## [WHAT YOU WILL DO]
Copy out the lines below that hold the word "CfgIo".

## [Stored items]

******

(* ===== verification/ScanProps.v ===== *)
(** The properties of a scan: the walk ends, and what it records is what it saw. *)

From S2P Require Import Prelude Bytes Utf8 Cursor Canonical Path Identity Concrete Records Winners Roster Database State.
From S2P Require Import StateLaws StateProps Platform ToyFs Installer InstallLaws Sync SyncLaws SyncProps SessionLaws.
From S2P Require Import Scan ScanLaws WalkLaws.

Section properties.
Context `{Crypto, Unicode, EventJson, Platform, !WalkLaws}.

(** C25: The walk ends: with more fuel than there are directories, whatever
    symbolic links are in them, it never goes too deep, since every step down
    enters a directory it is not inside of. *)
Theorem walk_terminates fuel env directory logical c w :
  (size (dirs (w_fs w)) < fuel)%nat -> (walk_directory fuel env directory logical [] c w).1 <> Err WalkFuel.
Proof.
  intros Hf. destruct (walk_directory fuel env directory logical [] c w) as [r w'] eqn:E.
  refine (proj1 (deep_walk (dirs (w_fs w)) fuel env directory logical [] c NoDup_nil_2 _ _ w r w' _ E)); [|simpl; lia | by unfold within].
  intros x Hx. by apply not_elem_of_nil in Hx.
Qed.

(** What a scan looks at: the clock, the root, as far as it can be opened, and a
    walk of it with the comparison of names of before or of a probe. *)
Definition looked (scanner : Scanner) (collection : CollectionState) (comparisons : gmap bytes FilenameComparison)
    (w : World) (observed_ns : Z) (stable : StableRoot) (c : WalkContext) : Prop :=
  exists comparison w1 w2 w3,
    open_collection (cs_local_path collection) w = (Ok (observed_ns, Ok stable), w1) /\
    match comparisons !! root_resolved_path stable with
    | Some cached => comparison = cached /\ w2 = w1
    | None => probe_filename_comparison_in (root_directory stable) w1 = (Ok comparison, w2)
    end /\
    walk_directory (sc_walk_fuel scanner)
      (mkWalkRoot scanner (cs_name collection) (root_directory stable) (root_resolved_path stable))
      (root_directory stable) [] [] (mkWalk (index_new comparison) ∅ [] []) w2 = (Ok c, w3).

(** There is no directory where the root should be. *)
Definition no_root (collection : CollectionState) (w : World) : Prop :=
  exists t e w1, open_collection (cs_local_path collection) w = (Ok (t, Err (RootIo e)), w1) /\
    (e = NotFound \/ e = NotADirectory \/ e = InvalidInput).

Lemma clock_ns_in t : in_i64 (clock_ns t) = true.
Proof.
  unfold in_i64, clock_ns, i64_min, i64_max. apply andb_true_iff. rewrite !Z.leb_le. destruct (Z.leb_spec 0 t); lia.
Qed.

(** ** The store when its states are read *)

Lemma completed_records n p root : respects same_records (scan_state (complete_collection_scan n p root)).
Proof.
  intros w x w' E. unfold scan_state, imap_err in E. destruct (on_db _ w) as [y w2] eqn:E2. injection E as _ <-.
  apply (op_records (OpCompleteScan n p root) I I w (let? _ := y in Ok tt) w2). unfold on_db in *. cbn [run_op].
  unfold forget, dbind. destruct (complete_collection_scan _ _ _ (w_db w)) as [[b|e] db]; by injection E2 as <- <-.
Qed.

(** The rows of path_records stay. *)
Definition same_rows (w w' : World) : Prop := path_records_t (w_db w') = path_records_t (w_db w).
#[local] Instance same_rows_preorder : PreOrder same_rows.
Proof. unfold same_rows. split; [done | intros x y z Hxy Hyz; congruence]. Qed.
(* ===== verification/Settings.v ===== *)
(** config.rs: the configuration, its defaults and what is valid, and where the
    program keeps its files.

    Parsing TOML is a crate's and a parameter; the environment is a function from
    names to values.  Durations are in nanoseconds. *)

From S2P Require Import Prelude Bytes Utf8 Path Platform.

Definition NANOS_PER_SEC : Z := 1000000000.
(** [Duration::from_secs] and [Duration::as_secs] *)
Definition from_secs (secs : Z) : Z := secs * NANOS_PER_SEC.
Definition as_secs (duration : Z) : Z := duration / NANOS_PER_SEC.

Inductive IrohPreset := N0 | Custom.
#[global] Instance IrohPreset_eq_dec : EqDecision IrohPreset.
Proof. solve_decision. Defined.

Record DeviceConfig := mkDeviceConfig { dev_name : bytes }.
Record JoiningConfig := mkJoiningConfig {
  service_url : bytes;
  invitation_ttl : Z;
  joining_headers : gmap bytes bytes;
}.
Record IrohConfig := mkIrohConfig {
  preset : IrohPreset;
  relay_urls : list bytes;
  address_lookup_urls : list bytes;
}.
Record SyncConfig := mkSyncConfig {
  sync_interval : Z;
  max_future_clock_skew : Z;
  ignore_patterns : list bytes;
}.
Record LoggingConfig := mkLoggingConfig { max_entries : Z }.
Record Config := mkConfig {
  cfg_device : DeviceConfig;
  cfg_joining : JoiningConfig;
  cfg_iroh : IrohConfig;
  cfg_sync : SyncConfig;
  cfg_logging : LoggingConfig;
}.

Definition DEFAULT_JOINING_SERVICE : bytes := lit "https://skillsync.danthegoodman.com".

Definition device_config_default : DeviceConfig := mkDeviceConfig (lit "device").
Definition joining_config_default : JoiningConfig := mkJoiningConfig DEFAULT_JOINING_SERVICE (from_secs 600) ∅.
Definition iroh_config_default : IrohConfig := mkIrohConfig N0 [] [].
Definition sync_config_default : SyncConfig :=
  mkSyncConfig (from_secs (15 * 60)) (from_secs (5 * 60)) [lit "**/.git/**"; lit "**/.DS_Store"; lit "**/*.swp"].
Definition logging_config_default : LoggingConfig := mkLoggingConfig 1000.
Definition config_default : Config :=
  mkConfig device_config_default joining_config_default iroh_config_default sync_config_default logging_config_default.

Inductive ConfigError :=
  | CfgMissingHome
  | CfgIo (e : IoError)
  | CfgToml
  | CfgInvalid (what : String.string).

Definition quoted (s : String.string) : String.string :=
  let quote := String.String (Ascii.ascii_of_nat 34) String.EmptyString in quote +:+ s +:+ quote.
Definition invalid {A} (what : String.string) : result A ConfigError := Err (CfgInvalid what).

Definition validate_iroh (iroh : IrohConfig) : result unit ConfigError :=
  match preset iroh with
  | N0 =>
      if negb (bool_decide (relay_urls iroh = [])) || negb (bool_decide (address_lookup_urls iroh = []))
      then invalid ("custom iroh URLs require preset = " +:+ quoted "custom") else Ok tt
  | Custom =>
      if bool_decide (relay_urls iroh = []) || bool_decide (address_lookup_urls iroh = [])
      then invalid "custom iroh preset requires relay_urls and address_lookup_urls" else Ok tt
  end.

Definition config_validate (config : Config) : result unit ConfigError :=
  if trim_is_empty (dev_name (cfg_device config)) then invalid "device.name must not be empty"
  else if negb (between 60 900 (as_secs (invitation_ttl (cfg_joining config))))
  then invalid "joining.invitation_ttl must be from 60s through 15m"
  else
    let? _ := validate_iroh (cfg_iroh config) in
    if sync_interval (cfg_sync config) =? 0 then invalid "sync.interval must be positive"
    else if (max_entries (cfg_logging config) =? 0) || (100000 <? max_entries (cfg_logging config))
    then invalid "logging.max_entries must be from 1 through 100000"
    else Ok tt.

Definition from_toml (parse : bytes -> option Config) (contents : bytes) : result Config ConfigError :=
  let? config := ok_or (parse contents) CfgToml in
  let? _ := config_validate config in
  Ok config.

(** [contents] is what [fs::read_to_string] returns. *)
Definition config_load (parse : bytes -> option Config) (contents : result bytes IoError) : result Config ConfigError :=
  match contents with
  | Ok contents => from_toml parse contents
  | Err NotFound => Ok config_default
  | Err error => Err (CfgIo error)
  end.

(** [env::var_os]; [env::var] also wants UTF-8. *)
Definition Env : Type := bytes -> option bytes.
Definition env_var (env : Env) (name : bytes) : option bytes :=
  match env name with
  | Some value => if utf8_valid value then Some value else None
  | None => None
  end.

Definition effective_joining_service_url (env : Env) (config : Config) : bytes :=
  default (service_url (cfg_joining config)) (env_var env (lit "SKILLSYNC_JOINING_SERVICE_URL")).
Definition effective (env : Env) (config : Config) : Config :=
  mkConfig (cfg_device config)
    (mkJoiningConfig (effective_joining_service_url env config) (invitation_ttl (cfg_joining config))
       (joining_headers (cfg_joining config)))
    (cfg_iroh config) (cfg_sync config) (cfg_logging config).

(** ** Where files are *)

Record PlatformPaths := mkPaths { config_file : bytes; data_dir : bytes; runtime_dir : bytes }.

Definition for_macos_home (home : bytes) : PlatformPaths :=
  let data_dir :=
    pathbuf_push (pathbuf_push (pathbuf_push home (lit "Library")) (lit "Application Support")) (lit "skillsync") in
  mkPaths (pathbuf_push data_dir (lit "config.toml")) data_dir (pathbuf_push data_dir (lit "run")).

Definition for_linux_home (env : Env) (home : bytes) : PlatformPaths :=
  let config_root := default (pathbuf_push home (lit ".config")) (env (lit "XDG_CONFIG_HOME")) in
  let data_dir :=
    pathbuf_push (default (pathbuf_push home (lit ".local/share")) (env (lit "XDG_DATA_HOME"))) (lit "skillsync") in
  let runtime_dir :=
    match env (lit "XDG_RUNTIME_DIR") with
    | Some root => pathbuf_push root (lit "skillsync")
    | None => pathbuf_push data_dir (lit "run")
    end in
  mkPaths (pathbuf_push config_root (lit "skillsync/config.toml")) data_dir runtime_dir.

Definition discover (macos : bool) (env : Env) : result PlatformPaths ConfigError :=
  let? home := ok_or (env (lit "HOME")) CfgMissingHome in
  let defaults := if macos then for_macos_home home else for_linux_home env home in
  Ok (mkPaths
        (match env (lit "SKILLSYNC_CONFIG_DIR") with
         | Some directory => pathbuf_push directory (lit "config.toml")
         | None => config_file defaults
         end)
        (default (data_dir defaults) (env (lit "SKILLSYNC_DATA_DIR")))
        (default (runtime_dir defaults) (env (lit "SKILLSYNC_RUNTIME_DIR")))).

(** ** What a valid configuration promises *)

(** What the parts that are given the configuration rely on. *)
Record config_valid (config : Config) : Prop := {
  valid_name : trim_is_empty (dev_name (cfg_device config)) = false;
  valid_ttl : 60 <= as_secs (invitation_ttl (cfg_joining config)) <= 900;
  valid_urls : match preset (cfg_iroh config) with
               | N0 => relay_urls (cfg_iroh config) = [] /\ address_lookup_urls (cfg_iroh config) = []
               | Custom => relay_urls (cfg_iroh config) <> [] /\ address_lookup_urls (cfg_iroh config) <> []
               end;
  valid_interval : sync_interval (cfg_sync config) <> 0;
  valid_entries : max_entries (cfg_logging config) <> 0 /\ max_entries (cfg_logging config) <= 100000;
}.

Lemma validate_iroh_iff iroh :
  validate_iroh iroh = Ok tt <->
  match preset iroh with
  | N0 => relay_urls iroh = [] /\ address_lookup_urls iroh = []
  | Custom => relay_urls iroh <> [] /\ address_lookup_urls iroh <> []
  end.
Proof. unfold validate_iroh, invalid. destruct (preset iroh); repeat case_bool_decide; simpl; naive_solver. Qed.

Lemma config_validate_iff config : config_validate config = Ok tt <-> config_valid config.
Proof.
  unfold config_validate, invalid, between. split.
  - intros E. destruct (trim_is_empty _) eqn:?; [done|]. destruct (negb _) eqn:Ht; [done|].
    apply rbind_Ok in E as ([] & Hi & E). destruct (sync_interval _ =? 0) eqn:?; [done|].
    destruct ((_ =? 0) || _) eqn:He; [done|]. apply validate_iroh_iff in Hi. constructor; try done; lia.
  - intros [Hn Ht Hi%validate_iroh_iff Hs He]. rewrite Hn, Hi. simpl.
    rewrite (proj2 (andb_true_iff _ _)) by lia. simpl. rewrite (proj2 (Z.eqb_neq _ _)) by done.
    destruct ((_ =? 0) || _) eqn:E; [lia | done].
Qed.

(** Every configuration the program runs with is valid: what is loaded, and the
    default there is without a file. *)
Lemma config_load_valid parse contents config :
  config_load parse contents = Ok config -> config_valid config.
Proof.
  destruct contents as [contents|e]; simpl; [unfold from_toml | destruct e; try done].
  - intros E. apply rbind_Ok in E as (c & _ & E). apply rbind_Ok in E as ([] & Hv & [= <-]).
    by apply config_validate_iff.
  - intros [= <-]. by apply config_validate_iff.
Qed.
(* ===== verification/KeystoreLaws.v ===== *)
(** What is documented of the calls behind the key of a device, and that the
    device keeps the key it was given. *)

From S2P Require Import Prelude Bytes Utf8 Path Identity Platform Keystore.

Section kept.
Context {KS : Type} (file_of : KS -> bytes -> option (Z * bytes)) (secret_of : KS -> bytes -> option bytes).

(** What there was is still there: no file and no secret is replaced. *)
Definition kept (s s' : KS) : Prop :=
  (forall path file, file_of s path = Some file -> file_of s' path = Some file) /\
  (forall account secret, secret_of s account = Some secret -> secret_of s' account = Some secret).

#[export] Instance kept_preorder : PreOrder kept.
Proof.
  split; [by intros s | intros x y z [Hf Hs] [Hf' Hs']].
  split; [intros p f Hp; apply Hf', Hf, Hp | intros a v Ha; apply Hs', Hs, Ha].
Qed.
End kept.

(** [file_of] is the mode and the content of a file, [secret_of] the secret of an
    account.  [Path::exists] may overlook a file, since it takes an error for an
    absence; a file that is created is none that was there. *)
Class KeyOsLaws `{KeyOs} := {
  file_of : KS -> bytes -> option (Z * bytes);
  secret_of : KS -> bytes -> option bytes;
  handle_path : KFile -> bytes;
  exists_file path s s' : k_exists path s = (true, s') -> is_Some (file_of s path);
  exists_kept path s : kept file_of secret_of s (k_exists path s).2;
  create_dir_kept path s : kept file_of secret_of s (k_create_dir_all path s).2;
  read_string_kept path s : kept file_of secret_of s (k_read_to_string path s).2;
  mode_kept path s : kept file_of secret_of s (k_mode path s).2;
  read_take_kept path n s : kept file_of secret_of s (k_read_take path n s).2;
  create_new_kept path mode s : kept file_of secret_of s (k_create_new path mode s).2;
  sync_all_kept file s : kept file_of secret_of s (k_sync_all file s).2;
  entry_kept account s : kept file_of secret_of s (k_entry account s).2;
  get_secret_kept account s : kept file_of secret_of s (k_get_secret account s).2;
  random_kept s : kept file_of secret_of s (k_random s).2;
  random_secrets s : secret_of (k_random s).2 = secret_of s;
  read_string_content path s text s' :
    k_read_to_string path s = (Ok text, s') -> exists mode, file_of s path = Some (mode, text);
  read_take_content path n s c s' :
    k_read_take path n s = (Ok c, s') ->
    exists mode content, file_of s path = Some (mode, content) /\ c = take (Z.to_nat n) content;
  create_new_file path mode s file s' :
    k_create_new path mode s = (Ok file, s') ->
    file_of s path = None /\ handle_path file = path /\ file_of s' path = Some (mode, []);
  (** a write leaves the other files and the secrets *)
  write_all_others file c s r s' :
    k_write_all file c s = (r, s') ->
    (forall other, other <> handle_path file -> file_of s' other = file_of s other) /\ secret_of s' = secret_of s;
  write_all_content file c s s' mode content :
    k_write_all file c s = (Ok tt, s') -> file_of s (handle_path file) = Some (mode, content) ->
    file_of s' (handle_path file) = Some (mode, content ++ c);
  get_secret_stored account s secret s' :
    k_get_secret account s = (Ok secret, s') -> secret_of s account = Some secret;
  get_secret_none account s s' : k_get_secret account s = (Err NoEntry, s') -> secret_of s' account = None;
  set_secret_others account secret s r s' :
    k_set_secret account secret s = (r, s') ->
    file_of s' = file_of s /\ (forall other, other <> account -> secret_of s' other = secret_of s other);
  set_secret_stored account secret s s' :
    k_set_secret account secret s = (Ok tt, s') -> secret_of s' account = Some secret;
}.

******

## [RESPONSE TO THIS TASK]
  | CfgIo (e : IoError)
  | Err error => Err (CfgIo error)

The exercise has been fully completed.